In RSR’s early days, we had a slide that we used a lot. It had a quote – I’ll take credit for that quote: “It’s not about how you want to sell. It’s about how consumers want to buy. “

When I hear people talking about “designing ” their customer journeys, that strikes me as antithetical to the idea of “it’s all about how consumers want to buy. ” Designing means you are creating a path and doing everything you can to get consumers to follow that path. In other words, forcing consumers down your ideal path, rather than supporting consumers as they make their own path.

Shopper journeys should be about discovery, not design. You should be learning about how your customers shop, not deciding what is the best way for them to shop and then forcing them to conform.

That’s not to say that you should be completely hands-off of the customer journey. Far from it! But there’s a huge difference between supporting something and forcing something. And let’s be realistic: many shopper journeys are going to be pretty simple and straight-forward, like the one where the consumer makes a grocery list and goes to her favorite grocery store to buy it. In understanding that journey, retailers can go far in taking opportunities to influence it.

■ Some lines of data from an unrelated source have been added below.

(** Without promoted blocks these are the marked bytes. *)
Lemma in_entry_marked h r p pos :
  region_inv h r -> region_single h r -> p ∈ rg_Planes r -> 0 <= pos < pl_Size p ->
  in_entry h p pos <-> bit_at (pl_FreeMap p) pos = true.
Proof.
  intros Hr Hs Hp Hpos. split.
  - intros (k & l & al & Hk & Hl & Hin).
    destruct (entry_range h r p k l al Hr Hp Hk Hl (Hs p k l al Hp Hk Hl)) as (F1 & F2 & F3 & F4 & F5 & F6). rewrite F5 in Hin.
    pose proof (ri_tracks h r Hr) as Ht. rewrite Forall_forall in Ht.
    eapply (tracks_covered _ _ _ _ (Ht p Hp) F6). apply covers_true. simpl. lia.
  - intros E. destruct (marked_entry h r p pos Hr Hs Hp Hpos E) as (z & l & al & Hz & Hl & Hin).
    exists z, l, al. split; [done|]. split; [done|].
    by destruct (entry_range h r p z l al Hr Hp Hz Hl (Hs p z l al Hp Hz Hl)) as (_ & _ & _ & _ & -> & _).
Qed.

(** ** Theorems *)

(** A region with one plane of 64 bytes and nothing allocated. *)
Definition fresh_region : Region := AddPlane (NewRegion 0 7 RegionTypeHeap) (NewPlane 0 7 64).

Lemma fresh_region_inv h : region_inv h fresh_region.
Proof.
  apply AddPlane_inv; try done; [apply NewRegion_inv | by apply NewPlane_tracks |].
  simpl. apply not_elem_of_nil.
Qed.

(** C34. Removing a plane takes exactly its size from the region's total; it takes
    exactly its free bytes from the free counter when it has some, but 65536 when
    the plane is full, since the subtraction is done on 16 bits. *)
Theorem remove_plane_counters h r y p :
  region_inv h r -> GetPlane r y = Some p ->
  exists i r', rg_Planes r !! i = Some p /\ RemovePlane r y = (r', true) /\
    rg_Planes r' = delete i (rg_Planes r) /\ rg_TotalBytes r' = sumZ pl_Size (rg_Planes r') /\
    rg_FreeBytes r' = if 0 <? Plane_FreeBytes p then sumZ Plane_FreeBytes (rg_Planes r')
                      else u64 (sumZ Plane_FreeBytes (rg_Planes r') - 65536).
Proof.
  intros Hr Hp. unfold GetPlane in Hp. destruct (plane_index y (rg_Planes r)) as [i|] eqn:Ei; [|done].
  simpl in Hp. unfold RemovePlane. rewrite Ei, Hp. eexists i, _. split; [done|]. split; [done|].
  simpl. rewrite !(sumZ_delete _ _ i p) by done. rewrite <- (ri_free h r Hr), <- (ri_total h r Hr).
  destruct (region_free_range h r Hr) as [Hfr Hu].
  pose proof (ri_shape h r Hr) as Hsh. rewrite Forall_lookup in Hsh. destruct (Hsh i p Hp) as (Hsz & Hpos & _).
  pose proof (ri_tracks h r Hr) as Ht. rewrite Forall_lookup in Ht. specialize (Ht i p Hp).
  pose proof (wf_size _ (tr_wf _ _ Ht)) as Hw. unfold is_u16 in Hw.
  assert (0 <= Plane_FreeBytes p <= pl_Size p) as Hfb.
  { unfold Plane_FreeBytes. rewrite FreeBytes_used by apply Ht. pose proof (used_range _ (tr_wf _ _ Ht)). lia. }
  assert (Plane_FreeBytes p <= rg_FreeBytes r /\ pl_Size p <= rg_TotalBytes r) as [L1 L2].
  { rewrite (ri_free h r Hr), (ri_total h r Hr). split; apply (sumZ_lookup_le _ _ i); try done.
    - intros q [j Hj]%list_elem_of_lookup. pose proof (ri_tracks h r Hr) as Htr. rewrite Forall_lookup in Htr.
      specialize (Htr j q Hj). unfold Plane_FreeBytes. rewrite FreeBytes_used by apply Htr.
      pose proof (used_range _ (tr_wf _ _ Htr)). lia.
    - intros q [j Hj]%list_elem_of_lookup. destruct (Hsh j q Hj) as (_ & ? & _). lia. }
  split_and!; [done | |].
  - apply sub_idiom16_pos; [|lia|done]. pose proof (ri_bound h r Hr) as Hb. rewrite (ri_total h r Hr).
    split; [|done]. rewrite <- (ri_total h r Hr). lia.
  - destruct (Z.ltb_spec 0 (Plane_FreeBytes p)); [apply sub_idiom16_pos; [done|lia|done]|].
    assert (Plane_FreeBytes p = 0) as -> by lia. rewrite sub_idiom16_zero. f_equal. lia.
Qed.

Lemma remove_plane_counters_witness :
  exists r', RemovePlane fresh_region 0 = (r', true) /\ rg_FreeBytes r' = 0.
Proof.
  destruct (remove_plane_counters empty_heap fresh_region 0 (NewPlane 0 7 64)) as (i & r' & _ & Hrm & Hps & _ & Hf).
  - apply fresh_region_inv.
  - vm_compute. reflexivity.
  - exists r'. split; [exact Hrm|]. injection Hrm as <-. vm_compute. reflexivity.
Defined.
Fixpoint movable_in_planes `{GoRuntime} (h : Heap) (max : Z) (ps : list Plane) (acc : list Z)
    : res (list Z * bool) :=
  match ps with
  | [] => Ret (acc, false)
  | p :: ps =>
      '(acc, stop) ← movable_in_plane h max (pl_Allocations p) (rt_range 1 (pl_Allocations p)) acc;
      if stop : bool then Ret (acc, true) else movable_in_planes h max ps acc
  end.

Fixpoint movable_in_regions `{GoRuntime} (h : Heap) (a : Allocator3D) (config : CompactionConfig)
    (keys : list Z) (acc : list Z) : res (list Z) :=
  match keys with
  | [] => Ret acc
  | k :: keys =>
      region ← deref (ac_regions a !! k);
      let report := GetCompactionReport region in
      if negb (cr_RecommendCompact report) ||
         f64_ltb (cr_Fragmentation report) (cc_FragmentationThreshold config)
      then movable_in_regions h a config keys acc
      else
        '(acc, stop) ← movable_in_planes h (cc_MaxAllocationsToMove config) (rg_Planes region) acc;
        if stop : bool then Ret acc else movable_in_regions h a config keys acc
  end.

Definition AnalyzeCompaction `{GoRuntime} (h : Heap) (a : Allocator3D) (config : CompactionConfig)
    : res (list Z) :=
  movable_in_regions h a config (rt_range 0 (ac_regions a)) [].
(** C27. Releasing a promoted block reports success but gives back only bytes of
    the plane of its first fragment: every byte of a fragment on another plane
    stays marked used, while the region's free-byte counter grows by the whole
    size of the block. *)
Theorem free_promoted_leaks h a l al f fs :
  alloc_inv h a -> live a l -> heap_get h l = Some al -> al_Fragments al = f :: fs -> fs <> [] ->
  exists r a' r', ac_regions a !! aX (al_Address al) = Some r /\ Free h a l = Ret (a', None) /\
    ac_regions a' !! aX (al_Address al) = Some r' /\
    rg_FreeBytes r' = u64 (rg_FreeBytes r + al_Size al) /\
    forall g z, g ∈ fs -> fr_PlaneID g <> fr_PlaneID f -> covers z (fr_StartZ g, fr_Size g) = true ->
      exists q, q ∈ rg_Planes r' /\ pl_ID q = fr_PlaneID g /\ bit_at (pl_FreeMap q) z = true.
Proof.
  intros Ha Hl Hal Hf Hfs.
  destruct (free_promoted_lemma h a l al f fs Ha Hl Hal Hf Hfs) as (r & i & p & Hk & Hr & Hi & Hpid & Hloc & Hfree).
  destruct (ai_regions h a Ha _ r Hk) as [Hid _]. eexists r, _, _.
  split; [done|]. split; [exact Hfree|]. split; [simpl; rewrite Hid; apply lookup_insert_eq|].
  split; [done|]. intros g z Hg Hne C.
  assert ((fr_PlaneID g, (fr_StartZ g, fr_Size g)) ∈ al_extents al) as He.
  { unfold al_extents. rewrite Hf. apply list_elem_of_fmap. exists g. split; [done | by right]. }
  apply elem_of_region_locs in Hloc as (p1 & z1 & Hp1 & Hz1).
  destruct (ri_entries h r Hr p1 z1 l Hp1 Hz1) as (al1 & Hal1 & _ & _ & _ & Hids).
  assert (al1 = al) as -> by congruence. rewrite Forall_forall in Hids. specialize (Hids _ He). simpl in Hids.
  apply list_elem_of_fmap in Hids as (q & Hqid & Hq). exists q. split_and!; [|done|].
  - apply list_elem_of_lookup in Hq as [j Hj]. simpl. apply (list_elem_of_lookup_2 _ j).
    unfold promoted_release. rewrite list_lookup_insert_ne; [done|]. intros ->. congruence.
  - pose proof (ri_tracks h r Hr) as Ht. rewrite Forall_forall in Ht. rewrite Hqid in He.
    eapply (tracks_covered _ _ (fr_StartZ g, fr_Size g) z (Ht q Hq)); [|done].
    exact (elem_of_base h r p1 z1 l al _ _ Hp1 Hz1 Hal He).
Qed.

Lemma free_promoted_leaks_witness :
  exists a' r', Free promoted.1 promoted.2 2 = Ret (a', None) /\ ac_regions a' !! 2 = Some r' /\
    exists q, q ∈ rg_Planes r' /\ pl_ID q = 1 /\ bit_at (pl_FreeMap q) 50 = true.
Proof.
  destruct (free_promoted_leaks promoted.1 promoted.2 2 (block_of promoted 2)
    {| fr_PlaneID := 0; fr_StartZ := 40; fr_Size := 24; fr_IsFirst := true |}
    [{| fr_PlaneID := 1; fr_StartZ := 40; fr_Size := 24; fr_IsFirst := false |}])
    as (r & a' & r' & _ & Hf & Hk & _ & Hbits).
  - apply promoted_inv.
  - apply (bool_decide_unpack _). by vm_compute.
  - vm_compute. reflexivity.
  - vm_compute. reflexivity.
  - intros [=].
  - exists a', r'. split; [exact Hf|]. split; [exact Hk|].
    apply (Hbits {| fr_PlaneID := 1; fr_StartZ := 40; fr_Size := 24; fr_IsFirst := false |} 50).
    + by left.
    + intros [=].
    + vm_compute. reflexivity.
Defined.

(** Releasing a promoted block also clears the marks of its neighbours: the
    range cleared on the first plane has the length of the whole block.  After
    the seven calls below two live blocks of the same plane share bytes. *)
Theorem free_promoted_overlap :
  let st := scenario [CallAllocate 8 4 0; CallAllocate 56 4 0; CallAllocateInRegion 40 2 0; CallFree 0;
                      CallAllocate 32 4 0; CallFree 3; CallAllocate 20 4 0] in
  live st.2 1 /\ live st.2 4 /\
  al_Address (block_of st 1) = NewAddress 2 0 8 /\ al_Size (block_of st 1) = 56 /\
  al_Address (block_of st 4) = NewAddress 2 0 0 /\ al_Size (block_of st 4) = 20.
Proof.
  cbv zeta. split_and!; try (vm_compute; reflexivity); apply (bool_decide_unpack _); by vm_compute.
Qed.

But retailers – and the agencies and consultancies that are jumping on board this whole idea of journey design – need to remember what got us to shopper journeys in the first place. As more channels and touchpoints proliferate, consumers have many more choices for how they can choose to engage with a retailer.

Yes, the downside to that is that retailers are facing what is ultimately a more expensive selling process, because every touchpoint you add adds more cost to the retailer’s operations, and so far there haven’t been a ton of examples of retailers achieving more low-cost engagements and using that to save money on high-cost engagements, like those that happen in stores. The cost to serve keeps getting higher and higher.

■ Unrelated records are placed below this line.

(* ===== verification/YPromotion.v ===== *)
(** * The promotion planner (internal/allocator/ypromotion.go)

    [BestFitPromoter] plans how a request could be spread over the planes of one
    region.  It probes each plane with a real allocation and then calls the
    plane's [Free] to undo it; the planes are shared with the region, so the model
    returns them with the plan.  The fields [allowNonAdjacent] and
    [maxSearchDepth] of the struct are never read. *)
From S2P Require Import Prelude Words Float64 Address Errors Bitmap Plane Region Allocator AllocatorInv YPromotionInv.
From S2P Require Import AllocatorSpec AllocatorEdge.

Record PromotionFragment := mkPromotionFragment { pf_PlaneID : Z; pf_StartZ : Z; pf_Size : Z }.

Record PromotionPlan := mkPromotionPlan {
  pp_RegionID : Z;
  pp_Planes : list Z;
  pp_Fragments : list PromotionFragment;
  pp_TotalSize : Z;
  pp_Cost : Z;
  pp_Score : float64;
}.

(** The plan the two searches build, before the caller fills in the rest. *)
Definition new_plan (planes : list Z) (fragments : list PromotionFragment) (size : Z) : PromotionPlan :=
  mkPromotionPlan 0 planes fragments size 0 f64_zero.

(** Allocate in plane [i] and free again: the planes, the start, the success flag
    of the allocation. *)
Definition probe (h : Heap) (ps : list Plane) (i : nat) (n : Z) : res (list Plane * Z * bool) :=
  plane ← deref (ps !! i);
  '(plane, startZ, ok) ← Plane_Allocate plane n;
  if negb ok then Ret (<[i := plane]> ps, startZ, false)
  else
    '(plane, _) ← Plane_Free h plane startZ;
    Ret (<[i := plane]> ps, startZ, true).

(** The loop of [findMultiPlaneFit]; the announced sorting is not there. *)
Fixpoint multi_loop (h : Heap) (ps : list Plane) (planes : list nat) (fragments : list PromotionFragment)
    (usedPlanes : list Z) (remaining : Z) : res (list Plane * list PromotionFragment * list Z * Z) :=
  match planes with
  | [] => Ret (ps, fragments, usedPlanes, remaining)
  | i :: planes =>
      if remaining =? 0 then Ret (ps, fragments, usedPlanes, remaining)
      else
        plane ← deref (ps !! i);
        let freeBytes := Plane_FreeBytes plane in
        if freeBytes =? 0 then multi_loop h ps planes fragments usedPlanes remaining
        else
          let allocSize := u16 (min freeBytes remaining) in
          '(ps, startZ, ok) ← probe h ps i allocSize;
          if negb ok then multi_loop h ps planes fragments usedPlanes remaining
          else multi_loop h ps planes (fragments ++ [mkPromotionFragment (pl_ID plane) startZ allocSize])
                 (usedPlanes ++ [pl_ID plane]) (u32 (remaining - allocSize))
  end.

Definition findMultiPlaneFit (h : Heap) (ps : list Plane) (planes : list nat) (size : Z)
    : res (list Plane * option PromotionPlan) :=
  '(ps, fragments, usedPlanes, remaining) ← multi_loop h ps planes [] [] size;
  if 0 <? remaining then Ret (ps, None) else Ret (ps, Some (new_plan usedPlanes fragments size)).

(** The loop of [findBestFit] over single planes. *)
Fixpoint single_loop (h : Heap) (ps : list Plane) (planes : list nat) (size : Z)
    : res (list Plane * option PromotionPlan) :=
  match planes with
  | [] => Ret (ps, None)
  | i :: planes =>
      plane ← deref (ps !! i);
      if size <=? Plane_FreeBytes plane then
        '(ps, startZ, ok) ← probe h ps i (u16 size);
        if ok : bool
        then Ret (ps, Some (new_plan [pl_ID plane] [mkPromotionFragment (pl_ID plane) startZ (u16 size)] size))
        else single_loop h ps planes size
      else single_loop h ps planes size
  end.

Definition findBestFit (h : Heap) (ps : list Plane) (planes : list nat) (size : Z)
    : res (list Plane * option PromotionPlan) :=
  '(ps, plan) ← single_loop h ps planes size;
  match plan with
  | Some plan => Ret (ps, Some plan)
  | None => findMultiPlaneFit h ps planes size
  end.

Definition CalculateCost (plan : PromotionPlan) : Z :=
  let baseCost := u64 (GasBaseAllocation + GasPerByte * pp_TotalSize plan) in
  let promotionPenalty := u64 (u64 (Z.of_nat (length (pp_Planes plan)) - 1) * GasYPromotion) in
  u64 (baseCost + promotionPenalty).

Fixpoint arePlanesAdjacent (planes : list Z) : bool :=
  match planes with
  | p :: (q :: _) as rest => if q =? u32 (p + 1) then arePlanesAdjacent rest else false
  | _ => true
  end.

Definition calculateScore (plan : PromotionPlan) : float64 :=
  let score := f64_of_Z 1 in
  let planePenalty := f64_mul (f64_of_Z (Z.of_nat (length (pp_Planes plan)))) (f64_ratio 1 10) in
  let score := f64_sub score planePenalty in
  let score := if arePlanesAdjacent (pp_Planes plan) then f64_add score (f64_ratio 2 10) else score in
  foldl (fun score frag => if 1024 <? pf_Size frag then f64_add score (f64_ratio 5 100) else score)
    score (pp_Fragments plan).

Definition FindPromotion (h : Heap) (region : Region) (size : Z) : res (Region * option PromotionPlan) :=
  '(ps, bestPlan) ← findBestFit h (rg_Planes region) (candidates (rg_Planes region)) size;
  let region := with_Planes ps region in
  match bestPlan with
  | None => Ret (region, None)
  | Some plan =>
      Ret (region, Some {| pp_RegionID := rg_ID region; pp_Planes := pp_Planes plan;
        pp_Fragments := pp_Fragments plan; pp_TotalSize := pp_TotalSize plan;
        pp_Cost := CalculateCost plan; pp_Score := calculateScore plan |})
  end.

(** ** What a plan promises, and what planning leaves behind *)

Definition pf_extent (f : PromotionFragment) : Z * extent := (pf_PlaneID f, (pf_StartZ f, pf_Size f)).

Lemma sum_pf_extent fs : sumZ (fun ye => ye.2.2) (pf_extent <$> fs) = sumZ pf_Size fs.
Proof. induction fs as [|f fs IH]; [done|]. rewrite fmap_cons. simpl. by rewrite IH. Qed.

Section Planner.
Context (h : Heap) (r : Region).
Hypothesis Hr : region_inv h r.

Notation pend fs ps := (pending (base h r) (rg_Planes r) (pf_extent <$> fs) ps).

(** A probe that succeeds is not undone: [Plane.Free] looks for a map entry, and
    the probe made none. *)
Lemma probe_spec fs ps i p n :
  pend fs ps -> ps !! i = Some p -> 0 < n -> find_safe (pl_FreeMap p) n ->
  exists ps' s ok, probe h ps i n = Ret (ps', s, ok) /\
    if ok : bool then pend (fs ++ [mkPromotionFragment (pl_ID p) s n]) ps' /\
      exists p', ps' = <[i := p']> ps
    else ps' = ps.
Proof.
  intros Hpd Hi Hn Hsafe. destruct (pending_lookup _ _ _ _ _ _ Hpd Hi) as (_ & _ & _ & _ & Ht).
  unfold probe. rewrite Hi. cbn [deref mbind res_bind].
  destruct (Plane_Allocate_spec p _ n Ht ltac:(lia) Hsafe) as (p' & s & ok & -> & Hok). cbn [mbind res_bind].
  destruct ok; cbn [negb].
  - destruct Hok as (_ & Hf & _ & -> & _).
    pose proof (pending_alloc _ _ _ _ i p n s (ri_nodup h r Hr) Hpd Hi Hn Hf) as Hpd'.
    set (p' := with_FreeMap _ p) in *.
    assert (pl_Allocations p' !! s = None) as Hkey.
    { apply (pending_key_fresh h r _ _ i p' s n Hr Hpd'); [|by left].
      apply list_lookup_insert_eq. by eapply lookup_lt_Some. }
    unfold Plane_Free. rewrite Hkey. cbn [mbind res_bind]. eexists _, s, true. split; [done|]. split; [|by eexists].
    eapply pending_perm; [|exact Hpd']. rewrite fmap_app. apply Permutation_cons_append.
  - destruct Hok as [-> _]. eexists _, s, false. split; [done|]. by apply list_insert_id.
Qed.

(** A probe fails only where nothing fits. *)
Lemma probe_fails i p n ps' s :
  rg_Planes r !! i = Some p -> 0 < n -> find_safe (pl_FreeMap p) n ->
  probe h (rg_Planes r) i n = Ret (ps', s, false) -> forall q, ~ fits (pl_FreeMap p) n q.
Proof.
  intros Hi Hn Hsafe. destruct (pending_lookup _ _ _ _ _ _ (region_pending_nil h r Hr) Hi) as (_ & _ & _ & _ & Ht).
  unfold probe. rewrite Hi. cbn [deref mbind res_bind].
  destruct (Plane_Allocate_spec p _ n Ht ltac:(lia) Hsafe) as (p' & s' & ok & -> & Hok). cbn [mbind res_bind].
  destruct ok; cbn [negb]; [destruct (Plane_Free _ _ _) as [[? ?]| |]; discriminate|]. intros _. by apply Hok.
Qed.

Context (size : Z).
Hypothesis Hsize : 0 < size < 4294967296.
Hypothesis Hsafe : forall p n, p ∈ rg_Planes r -> 0 < n <= size -> n <= bm_size (pl_FreeMap p) ->
  find_safe (pl_FreeMap p) n.

Lemma plane_wf p : p ∈ rg_Planes r -> bitmap_wf (pl_FreeMap p).
Proof. intros Hp. pose proof (ri_tracks h r Hr) as Ht. rewrite Forall_forall in Ht. apply (tr_wf _ _ (Ht p Hp)). Qed.

(** The loop over single planes: the first plane that fits, or none does. *)
Lemma single_loop_spec cands :
  (forall i, i ∈ cands -> is_Some (rg_Planes r !! i)) ->
  exists ps o, single_loop h (rg_Planes r) cands size = Ret (ps, o) /\
    match o with
    | Some plan => exists f, plan = new_plan [pf_PlaneID f] [f] size /\ pf_Size f = size /\ pend [f] ps
    | None => ps = rg_Planes r /\
        forall i p s, i ∈ cands -> rg_Planes r !! i = Some p -> ~ fits (pl_FreeMap p) size s
    end.
Proof.
  induction cands as [|i cands IH]; intros Hc.
  { eexists _, None. split_and!; [done..|]. by intros i p s ?%elem_of_nil. }
  destruct (Hc i ltac:(by left)) as [p Hi]. cbn [single_loop]. rewrite Hi. cbn [deref mbind res_bind].
  assert (p ∈ rg_Planes r) as Hp by (by eapply list_elem_of_lookup_2). pose proof (plane_wf p Hp) as Hwf.
  destruct IH as (ps & o & Ho & Hpost); [intros j Hj; apply Hc; by right|].
  assert ((forall s, ~ fits (pl_FreeMap p) size s) -> exists ps o, single_loop h (rg_Planes r) cands size = Ret (ps, o) /\
    match o with
    | Some plan => exists f, plan = new_plan [pf_PlaneID f] [f] size /\ pf_Size f = size /\ pend [f] ps
    | None => ps = rg_Planes r /\
        forall j q s, j ∈ i :: cands -> rg_Planes r !! j = Some q -> ~ fits (pl_FreeMap q) size s
    end) as Hnext.
  { intros Hno. exists ps, o. split; [done|]. destruct o as [plan|]; [done|]. destruct Hpost as [-> Hpost].
    split; [done|]. intros j q s [->|Hj]%elem_of_cons Hq; [rewrite Hi in Hq; injection Hq as <-; apply Hno|].
    by eapply Hpost. }
  pose proof (FreeBytes_size _ Hwf) as Hfs. pose proof (wf_size _ Hwf) as Hws. unfold is_u16 in Hws.
  unfold Plane_FreeBytes. destruct (Z.leb_spec size (FreeBytes (pl_FreeMap p))) as [Hle|Hgt].
  - rewrite u16_small by (unfold is_u16; lia). pose proof (Hsafe p size Hp ltac:(lia) ltac:(lia)) as Hsf.
    destruct (probe_spec [] (rg_Planes r) i p size (region_pending_nil h r Hr) Hi ltac:(lia) Hsf)
      as (ps' & s & ok & Hpr & Hok). rewrite Hpr. cbn [mbind res_bind]. destruct ok.
    + eexists _, (Some _). split; [done|]. exists (mkPromotionFragment (pl_ID p) s size). split_and!; [done..|apply Hok].
    + rewrite Hok. apply Hnext. exact (probe_fails i p size ps' s Hi ltac:(lia) Hsf Hpr).
  - apply Hnext. intros s Hf. apply fits_FreeBytes in Hf; [lia | done | lia].
Qed.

But retail has no captive audience. No brand, no store has so much hold over a consumer that they would feel like they have no other choice but to stay with you. It’s just too easy to switch to someone else if a retailer makes it hard for a consumer to engage with them in the way they want to engage.

In that sense, journey design is very dangerous. I would even hazard to say, extremely dangerous. It implies that the retailer is in control. And I thought we already figured out that you’re not – the consumer is. So quit trying to force them into the behaviors you want to see, and instead focus on how to help them achieve whatever it is they’re trying to achieve.

It’s only once retailers internalize exactly how much “helping them ” is different from “selling stuff ” – that “selling stuff ” is an outcome, not a strategy, that we will see real changes driven by omni-channel.